Como acontece com boa parte dos colecionadores de orquídeas, o desejo de cultivar as belas flores surgiu de repente na vida do industrial José Roberto Marques, 47. Ao passar por uma floricultura na volta de uma viagem a Araxá (MG), ele simplesmente ficou fascinado pelas flores, comprou três vasos e iniciou um hobby que durou 18 anos e atingiu mais de mil exemplares.

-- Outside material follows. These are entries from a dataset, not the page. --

(* ===== verification/PackScanner.v ===== *)
(** * Reading packs: [plumbing/format/packfile/scanner.go], [scanner_reader.go], [types.go]

    The scanner as its machine of state functions over the bytes of a pack: the
    header, one entry per call, and the checksum.  The zlib codec is a plugin
    ([x/plugin/zlib]) and a parameter; so are the digest of the crypto packages
    and the storage objects are written to.  The reader under the scanner is
    the list of its bytes; what has been read is hashed at once, since every
    use of a hash comes after the flush of the buffer in front of it. *)
From stdpp Require Import base list gmap numbers option strings.
From Stdlib Require Import ZArith Lia.
From S2P Require Import Prelude State GoStrings Varint ObjectId Object Storer MemStorage.

Open Scope Z_scope.

(** ** The codec *)

Inductive zlib_error := ZTruncated (e : ioerr) | ZCorrupt.

(** What a reset zlib reader gives for an input: it fails on the header, or it
    delivers bytes until an error or the end of the stream, with what remains
    of the input. *)
Inductive inflated :=
  | ZHeader (e : zlib_error)
  | ZStream (out : bytes) (fin : zlib_error + bytes).

(** The documented behaviour: a reader over an [io.ByteReader] takes exactly the
    bytes of the stream, and what is written is read back. *)
Class Zlib := {
  inflate : bytes -> inflated;
  deflate : bytes -> bytes;
  inflate_deflate : forall x rest, bytes_ok x -> inflate (deflate x ++ rest) = ZStream x (inr rest);
  inflate_exact : forall r out rest, inflate r = ZStream out (inr rest) ->
    exists z, r = z ++ rest /\ forall rest', inflate (z ++ rest') = ZStream out (inr rest');
  inflate_ok : forall r out rest, bytes_ok r -> inflate r = ZStream out (inr rest) -> bytes_ok out;
  deflate_ok : forall x, bytes_ok x -> bytes_ok (deflate x);
}.

(** What the scanner and the parser use of a storage: opening a writer for an
    object, and closing it after a content was written; the error of closing is
    ignored. *)
Class RawStorer (S : Type) := {
  RawObjectWriter : ObjectType -> Z -> M S unit;
  raw_close : ObjectType -> Z -> bytes -> S -> S;
  raw_object : ObjectType -> ObjectID -> M S EncodedObject;
}.

(** ** CRC-32 ([hash/crc32], the IEEE polynomial) *)

Definition crc_bit (c : Z) : Z := if Z.testbit c 0 then Z.lxor (Z.shiftr c 1) 0xedb88320 else Z.shiftr c 1.
Definition crc_byte (c b : Z) : Z := Nat.iter 8 crc_bit (Z.lxor c b).
Definition crc32 (l : bytes) : Z := Z.lxor (foldl crc_byte 0xffffffff l) 0xffffffff.

Example crc32_check : crc32 (bs "123456789") = 0xcbf43926.
Proof. vm_compute. reflexivity. Qed.

(** ** Types *)

(** The types a header byte can hold; 0 and 5 name no type. *)
Definition type_of_num (n : Z) : ObjectType :=
  if n =? 1 then CommitObject else if n =? 2 then TreeObject else if n =? 3 then BlobObject
  else if n =? 4 then TagObject else if n =? 6 then OFSDeltaObject else if n =? 7 then REFDeltaObject
  else InvalidObject.

Definition type_num (t : ObjectType) : Z :=
  match t with
  | InvalidObject => 0 | CommitObject => 1 | TreeObject => 2 | BlobObject => 3 | TagObject => 4
  | OFSDeltaObject => 6 | REFDeltaObject => 7 | AnyObject => -127
  end.

Definition V2 : Z := 2.
Definition Supported (v : Z) : bool := v =? V2.

(** [content] is [None] for nil; [parent] is the address of another header. *)
Record ObjectHeader := {
  oh_Type : ObjectType; oh_Offset : Z; oh_ContentOffset : Z; oh_Size : Z;
  oh_Reference : ObjectID; oh_OffsetReference : Z; oh_Crc32 : Z; oh_Hash : ObjectID;
  oh_content : option bytes; oh_parent : option nat; oh_diskType : ObjectType;
  oh_externalRef : bool; oh_chainDepth : Z;
}.

Record Header := { Version : Z; ObjectsQty : Z }.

A falta de tempo interrompeu a atividade, mas as fotos, prêmios, troféus, livros e a lembrança das orquídeas ajudam a reviver a época de coleção, em especial, do exemplar que escolheu para homenagear sua mulher. O orquidófilo costumava aproveitar os fins de semana e feriados para explorar fazendas, morros e serras da região em busca das flores. Numa dessas andanças, no ano de 1990, encontrou uma Cattleya walkeriana magenta e a chamou de Márcia. “Entre os colecionadores é muito comum colocar nomes de pessoas, lugares ou acontecimentos marcantes nas orquídeas. Nessa planta, pela beleza, raridade e qualidade superior, resolvi chamá-la de Márcia”. Os nomes não são considerados botanicamente, nem recebem registro oficial, mas passam a circular entre os colecionadores. “A Márcia sempre foi destaque nas exposições e ficava entre as mais cotadas”. A orquídea foi vendida com o restante da coleção a um cultivador de Jundiaí (SP). “Infelizmente, tive de vender as flores porque não tinha mais tempo para cuidar delas e poderia perdê-las por isso. Mas tenho saudade da época de colecionador e quero voltar ao hobby depois que me aposentar”, disse.
ROTINA INTENSA
O industrial foi um colecionador ativo e é um dos fundadores da Associação Francana de Orquidófilos, que nasceu em 1983. Em nome das flores, percorreu cidades de Minas Gerais, Paraná, Mato Grosso e Rio de Janeiro. Ele se lembra bem das viagens feitas na companhia da mulher, muitas vezes de madrugada, para as “orquídeas não sofrerem com o calor”. “Já viajamos com o carro lotado de flores no banco traseiro e no porta-malas. Chegamos a passar por 30 exposições num único ano”. Por enquanto, José Roberto planeja a retomada da coleção e aproveita as Exposições de Orquídeas em Franca para rever espécies que cultivou e conhecer outras raridades da espécie.